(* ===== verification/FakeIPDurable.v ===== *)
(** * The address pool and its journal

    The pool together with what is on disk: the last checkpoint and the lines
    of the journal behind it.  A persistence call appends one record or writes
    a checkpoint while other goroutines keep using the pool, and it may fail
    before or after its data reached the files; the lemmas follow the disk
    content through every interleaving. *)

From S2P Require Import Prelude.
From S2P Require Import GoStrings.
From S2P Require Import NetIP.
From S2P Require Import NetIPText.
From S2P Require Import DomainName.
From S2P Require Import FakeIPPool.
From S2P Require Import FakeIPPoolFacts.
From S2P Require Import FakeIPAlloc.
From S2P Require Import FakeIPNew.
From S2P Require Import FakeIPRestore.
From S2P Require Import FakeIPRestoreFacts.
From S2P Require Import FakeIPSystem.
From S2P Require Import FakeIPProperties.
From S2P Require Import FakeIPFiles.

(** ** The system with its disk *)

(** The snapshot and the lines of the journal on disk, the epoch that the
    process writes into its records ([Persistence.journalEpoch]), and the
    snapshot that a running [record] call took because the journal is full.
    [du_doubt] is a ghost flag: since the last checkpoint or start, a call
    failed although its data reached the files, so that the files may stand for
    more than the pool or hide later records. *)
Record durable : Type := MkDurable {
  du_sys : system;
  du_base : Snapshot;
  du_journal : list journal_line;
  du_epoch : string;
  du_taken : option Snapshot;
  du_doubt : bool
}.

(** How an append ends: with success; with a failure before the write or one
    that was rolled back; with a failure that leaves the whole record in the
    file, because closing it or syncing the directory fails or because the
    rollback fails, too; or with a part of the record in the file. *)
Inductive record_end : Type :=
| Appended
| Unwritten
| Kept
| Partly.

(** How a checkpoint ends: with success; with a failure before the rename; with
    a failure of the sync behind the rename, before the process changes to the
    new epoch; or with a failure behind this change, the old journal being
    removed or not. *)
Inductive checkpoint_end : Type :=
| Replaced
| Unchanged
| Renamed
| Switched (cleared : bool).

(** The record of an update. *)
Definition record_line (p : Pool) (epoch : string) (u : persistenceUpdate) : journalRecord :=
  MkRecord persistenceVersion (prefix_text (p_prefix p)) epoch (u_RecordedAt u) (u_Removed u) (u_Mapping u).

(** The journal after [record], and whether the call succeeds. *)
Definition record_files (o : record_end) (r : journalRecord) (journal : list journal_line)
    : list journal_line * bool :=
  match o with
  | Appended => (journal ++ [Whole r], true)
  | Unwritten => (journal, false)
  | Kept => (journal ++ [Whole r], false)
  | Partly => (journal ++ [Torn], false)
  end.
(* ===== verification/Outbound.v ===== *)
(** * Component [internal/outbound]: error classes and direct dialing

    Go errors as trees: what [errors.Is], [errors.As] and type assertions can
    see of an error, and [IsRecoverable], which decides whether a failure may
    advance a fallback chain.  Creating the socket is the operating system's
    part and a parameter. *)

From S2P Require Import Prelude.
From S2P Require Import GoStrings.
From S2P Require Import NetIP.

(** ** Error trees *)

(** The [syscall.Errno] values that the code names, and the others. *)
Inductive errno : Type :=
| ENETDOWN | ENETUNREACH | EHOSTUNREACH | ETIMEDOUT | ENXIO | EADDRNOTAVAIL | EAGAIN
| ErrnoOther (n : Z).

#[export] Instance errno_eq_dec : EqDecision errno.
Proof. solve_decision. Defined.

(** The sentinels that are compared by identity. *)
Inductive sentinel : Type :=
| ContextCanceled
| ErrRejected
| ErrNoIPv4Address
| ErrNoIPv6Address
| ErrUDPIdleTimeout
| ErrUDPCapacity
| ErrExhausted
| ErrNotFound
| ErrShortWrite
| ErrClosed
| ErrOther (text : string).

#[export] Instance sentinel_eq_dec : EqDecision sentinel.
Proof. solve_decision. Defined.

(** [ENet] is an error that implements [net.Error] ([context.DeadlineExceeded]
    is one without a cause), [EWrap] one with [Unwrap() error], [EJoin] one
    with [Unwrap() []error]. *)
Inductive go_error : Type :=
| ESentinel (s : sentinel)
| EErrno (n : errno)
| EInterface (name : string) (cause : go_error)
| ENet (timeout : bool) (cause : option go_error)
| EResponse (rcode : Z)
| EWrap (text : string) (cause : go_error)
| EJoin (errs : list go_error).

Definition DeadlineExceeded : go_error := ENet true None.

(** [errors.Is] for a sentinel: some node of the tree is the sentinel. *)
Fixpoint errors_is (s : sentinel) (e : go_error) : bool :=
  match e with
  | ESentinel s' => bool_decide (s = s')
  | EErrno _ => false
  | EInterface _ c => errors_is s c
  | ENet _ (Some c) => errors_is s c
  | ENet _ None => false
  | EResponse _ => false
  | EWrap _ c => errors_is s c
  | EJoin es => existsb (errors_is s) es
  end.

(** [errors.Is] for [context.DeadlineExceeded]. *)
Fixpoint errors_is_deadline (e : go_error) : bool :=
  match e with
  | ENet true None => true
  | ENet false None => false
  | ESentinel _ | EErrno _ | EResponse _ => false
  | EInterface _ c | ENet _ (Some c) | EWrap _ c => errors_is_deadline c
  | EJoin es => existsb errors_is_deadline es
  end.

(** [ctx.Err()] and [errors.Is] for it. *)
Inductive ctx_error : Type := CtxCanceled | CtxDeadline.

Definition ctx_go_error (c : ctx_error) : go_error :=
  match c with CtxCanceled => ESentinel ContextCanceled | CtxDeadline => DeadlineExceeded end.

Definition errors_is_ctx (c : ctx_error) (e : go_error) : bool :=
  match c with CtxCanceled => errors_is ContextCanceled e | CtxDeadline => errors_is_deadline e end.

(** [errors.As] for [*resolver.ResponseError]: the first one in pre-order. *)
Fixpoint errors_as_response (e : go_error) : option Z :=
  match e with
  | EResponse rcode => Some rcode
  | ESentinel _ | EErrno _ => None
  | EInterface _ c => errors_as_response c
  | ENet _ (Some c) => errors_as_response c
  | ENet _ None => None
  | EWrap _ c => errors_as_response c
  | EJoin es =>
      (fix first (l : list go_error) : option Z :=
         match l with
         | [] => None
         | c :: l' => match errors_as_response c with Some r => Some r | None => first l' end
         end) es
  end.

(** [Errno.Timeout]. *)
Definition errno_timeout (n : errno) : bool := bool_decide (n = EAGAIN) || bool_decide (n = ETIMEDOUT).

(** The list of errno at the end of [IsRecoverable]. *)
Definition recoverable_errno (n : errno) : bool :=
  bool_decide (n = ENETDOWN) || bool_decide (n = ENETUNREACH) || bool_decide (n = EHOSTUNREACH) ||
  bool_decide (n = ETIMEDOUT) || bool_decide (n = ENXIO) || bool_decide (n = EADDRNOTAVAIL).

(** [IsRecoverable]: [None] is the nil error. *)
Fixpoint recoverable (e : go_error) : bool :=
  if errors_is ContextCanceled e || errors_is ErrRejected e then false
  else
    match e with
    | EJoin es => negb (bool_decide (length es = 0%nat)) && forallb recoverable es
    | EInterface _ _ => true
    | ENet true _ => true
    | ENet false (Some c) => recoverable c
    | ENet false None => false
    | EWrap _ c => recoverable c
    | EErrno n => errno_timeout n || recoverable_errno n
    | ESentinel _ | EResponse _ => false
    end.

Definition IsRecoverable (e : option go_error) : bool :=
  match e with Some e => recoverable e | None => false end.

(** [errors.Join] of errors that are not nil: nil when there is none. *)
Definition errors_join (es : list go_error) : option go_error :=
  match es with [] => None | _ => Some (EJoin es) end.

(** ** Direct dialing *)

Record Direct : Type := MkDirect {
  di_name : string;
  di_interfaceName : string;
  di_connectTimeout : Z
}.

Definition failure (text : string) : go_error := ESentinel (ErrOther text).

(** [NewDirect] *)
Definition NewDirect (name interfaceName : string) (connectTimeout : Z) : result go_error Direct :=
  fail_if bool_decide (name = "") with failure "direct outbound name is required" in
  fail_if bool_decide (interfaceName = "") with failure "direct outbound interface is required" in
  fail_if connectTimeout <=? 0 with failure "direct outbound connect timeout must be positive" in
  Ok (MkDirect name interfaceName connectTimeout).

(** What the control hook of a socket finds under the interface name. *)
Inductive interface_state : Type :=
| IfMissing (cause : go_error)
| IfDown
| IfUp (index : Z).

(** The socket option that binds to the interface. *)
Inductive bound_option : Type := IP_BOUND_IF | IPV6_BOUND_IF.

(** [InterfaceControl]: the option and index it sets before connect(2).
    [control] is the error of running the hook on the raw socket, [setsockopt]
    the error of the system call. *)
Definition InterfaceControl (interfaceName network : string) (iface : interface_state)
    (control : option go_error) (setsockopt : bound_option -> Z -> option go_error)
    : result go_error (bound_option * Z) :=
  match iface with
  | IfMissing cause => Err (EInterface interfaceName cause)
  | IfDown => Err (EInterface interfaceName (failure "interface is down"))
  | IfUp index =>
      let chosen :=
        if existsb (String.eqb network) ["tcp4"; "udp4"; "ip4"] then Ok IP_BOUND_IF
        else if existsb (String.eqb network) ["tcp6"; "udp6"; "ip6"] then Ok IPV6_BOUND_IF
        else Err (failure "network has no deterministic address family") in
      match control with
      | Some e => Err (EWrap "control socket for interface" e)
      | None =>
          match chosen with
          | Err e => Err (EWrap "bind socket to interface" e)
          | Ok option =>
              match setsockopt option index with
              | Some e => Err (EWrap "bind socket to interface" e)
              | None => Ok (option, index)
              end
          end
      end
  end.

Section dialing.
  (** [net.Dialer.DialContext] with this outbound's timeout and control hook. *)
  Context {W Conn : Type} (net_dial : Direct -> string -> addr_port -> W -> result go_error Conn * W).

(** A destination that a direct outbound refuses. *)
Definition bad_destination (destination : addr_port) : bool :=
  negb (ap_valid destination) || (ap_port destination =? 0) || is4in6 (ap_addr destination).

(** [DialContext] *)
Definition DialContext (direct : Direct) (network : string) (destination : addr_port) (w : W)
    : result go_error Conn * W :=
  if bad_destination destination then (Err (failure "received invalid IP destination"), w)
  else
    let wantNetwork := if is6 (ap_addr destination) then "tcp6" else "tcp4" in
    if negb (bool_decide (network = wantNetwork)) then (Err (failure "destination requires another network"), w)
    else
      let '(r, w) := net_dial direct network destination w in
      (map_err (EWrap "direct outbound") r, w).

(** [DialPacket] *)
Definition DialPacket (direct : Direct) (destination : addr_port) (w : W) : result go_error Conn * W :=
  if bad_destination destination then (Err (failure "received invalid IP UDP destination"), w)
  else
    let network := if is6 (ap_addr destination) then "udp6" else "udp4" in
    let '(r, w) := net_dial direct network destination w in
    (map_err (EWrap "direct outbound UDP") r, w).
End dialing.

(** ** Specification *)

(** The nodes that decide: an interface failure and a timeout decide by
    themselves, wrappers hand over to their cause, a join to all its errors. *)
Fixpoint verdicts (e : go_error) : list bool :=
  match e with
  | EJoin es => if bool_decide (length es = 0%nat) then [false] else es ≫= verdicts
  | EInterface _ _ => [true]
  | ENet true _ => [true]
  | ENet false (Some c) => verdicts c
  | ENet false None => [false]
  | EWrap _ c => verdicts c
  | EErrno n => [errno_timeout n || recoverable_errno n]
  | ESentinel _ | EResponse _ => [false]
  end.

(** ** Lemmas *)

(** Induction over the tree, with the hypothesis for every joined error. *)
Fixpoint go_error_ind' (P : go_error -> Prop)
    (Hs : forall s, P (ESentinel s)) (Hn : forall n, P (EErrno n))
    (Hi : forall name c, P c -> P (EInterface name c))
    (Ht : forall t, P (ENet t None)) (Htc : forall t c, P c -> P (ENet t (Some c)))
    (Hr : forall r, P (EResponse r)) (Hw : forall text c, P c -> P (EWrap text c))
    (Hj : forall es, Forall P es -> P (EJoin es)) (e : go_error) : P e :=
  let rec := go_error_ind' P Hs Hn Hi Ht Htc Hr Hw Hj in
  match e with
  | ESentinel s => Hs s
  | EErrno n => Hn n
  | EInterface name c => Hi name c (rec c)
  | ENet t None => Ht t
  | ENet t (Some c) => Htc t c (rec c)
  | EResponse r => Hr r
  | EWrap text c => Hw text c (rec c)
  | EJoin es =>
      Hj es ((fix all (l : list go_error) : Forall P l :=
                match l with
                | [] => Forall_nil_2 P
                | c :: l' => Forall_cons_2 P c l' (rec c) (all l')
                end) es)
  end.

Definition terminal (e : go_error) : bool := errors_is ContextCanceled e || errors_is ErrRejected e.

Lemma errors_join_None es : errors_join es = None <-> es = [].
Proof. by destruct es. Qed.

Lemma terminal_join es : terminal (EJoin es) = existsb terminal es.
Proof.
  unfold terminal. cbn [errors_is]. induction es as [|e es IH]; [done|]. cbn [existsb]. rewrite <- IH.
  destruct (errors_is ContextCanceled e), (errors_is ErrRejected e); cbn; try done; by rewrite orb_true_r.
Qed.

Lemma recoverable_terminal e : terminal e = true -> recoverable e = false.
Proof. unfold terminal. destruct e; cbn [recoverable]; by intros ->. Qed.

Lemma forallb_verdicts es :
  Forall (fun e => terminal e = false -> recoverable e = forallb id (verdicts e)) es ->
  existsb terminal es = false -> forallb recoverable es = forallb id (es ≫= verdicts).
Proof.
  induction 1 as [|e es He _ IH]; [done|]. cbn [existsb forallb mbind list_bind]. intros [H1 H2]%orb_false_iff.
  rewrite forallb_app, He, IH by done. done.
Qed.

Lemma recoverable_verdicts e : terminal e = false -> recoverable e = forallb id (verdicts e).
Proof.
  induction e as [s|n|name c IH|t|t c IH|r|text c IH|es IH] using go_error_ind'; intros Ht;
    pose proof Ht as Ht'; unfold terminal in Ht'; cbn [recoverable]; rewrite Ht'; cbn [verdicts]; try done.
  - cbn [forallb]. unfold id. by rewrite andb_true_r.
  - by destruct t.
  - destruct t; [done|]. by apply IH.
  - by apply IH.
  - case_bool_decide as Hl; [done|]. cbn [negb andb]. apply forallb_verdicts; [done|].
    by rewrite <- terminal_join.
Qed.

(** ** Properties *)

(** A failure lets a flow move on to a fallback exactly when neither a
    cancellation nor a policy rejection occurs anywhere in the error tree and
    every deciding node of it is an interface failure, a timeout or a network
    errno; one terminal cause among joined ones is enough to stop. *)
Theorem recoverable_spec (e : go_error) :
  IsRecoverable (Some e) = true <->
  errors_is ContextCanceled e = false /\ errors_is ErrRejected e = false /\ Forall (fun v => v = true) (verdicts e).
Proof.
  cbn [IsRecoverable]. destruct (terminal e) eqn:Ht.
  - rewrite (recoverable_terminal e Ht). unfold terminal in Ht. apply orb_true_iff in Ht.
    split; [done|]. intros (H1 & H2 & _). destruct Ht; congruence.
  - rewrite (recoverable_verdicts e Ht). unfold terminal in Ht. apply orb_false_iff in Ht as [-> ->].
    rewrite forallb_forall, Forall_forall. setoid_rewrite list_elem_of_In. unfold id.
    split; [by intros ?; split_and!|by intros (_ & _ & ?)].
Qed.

**EXERCISE**:
For each line in the entries that contains the string "done", make a copy.

**RESPONSE TO THE TASK**:
  unfold terminal. cbn [errors_is]. induction es as [|e es IH]; [done|]. cbn [existsb]. rewrite <- IH.
  destruct (errors_is ContextCanceled e), (errors_is ErrRejected e); cbn; try done; by rewrite orb_true_r.
  induction 1 as [|e es He _ IH]; [done|]. cbn [existsb forallb mbind list_bind]. intros [H1 H2]%orb_false_iff.
  rewrite forallb_app, He, IH by done. done.
    pose proof Ht as Ht'; unfold terminal in Ht'; cbn [recoverable]; rewrite Ht'; cbn [verdicts]; try done.
  - destruct t; [done|]. by apply IH.
  - case_bool_decide as Hl; [done|]. cbn [negb andb]. apply forallb_verdicts; [done|].
    split; [done|]. intros (H1 & H2 & _). destruct Ht; congruence.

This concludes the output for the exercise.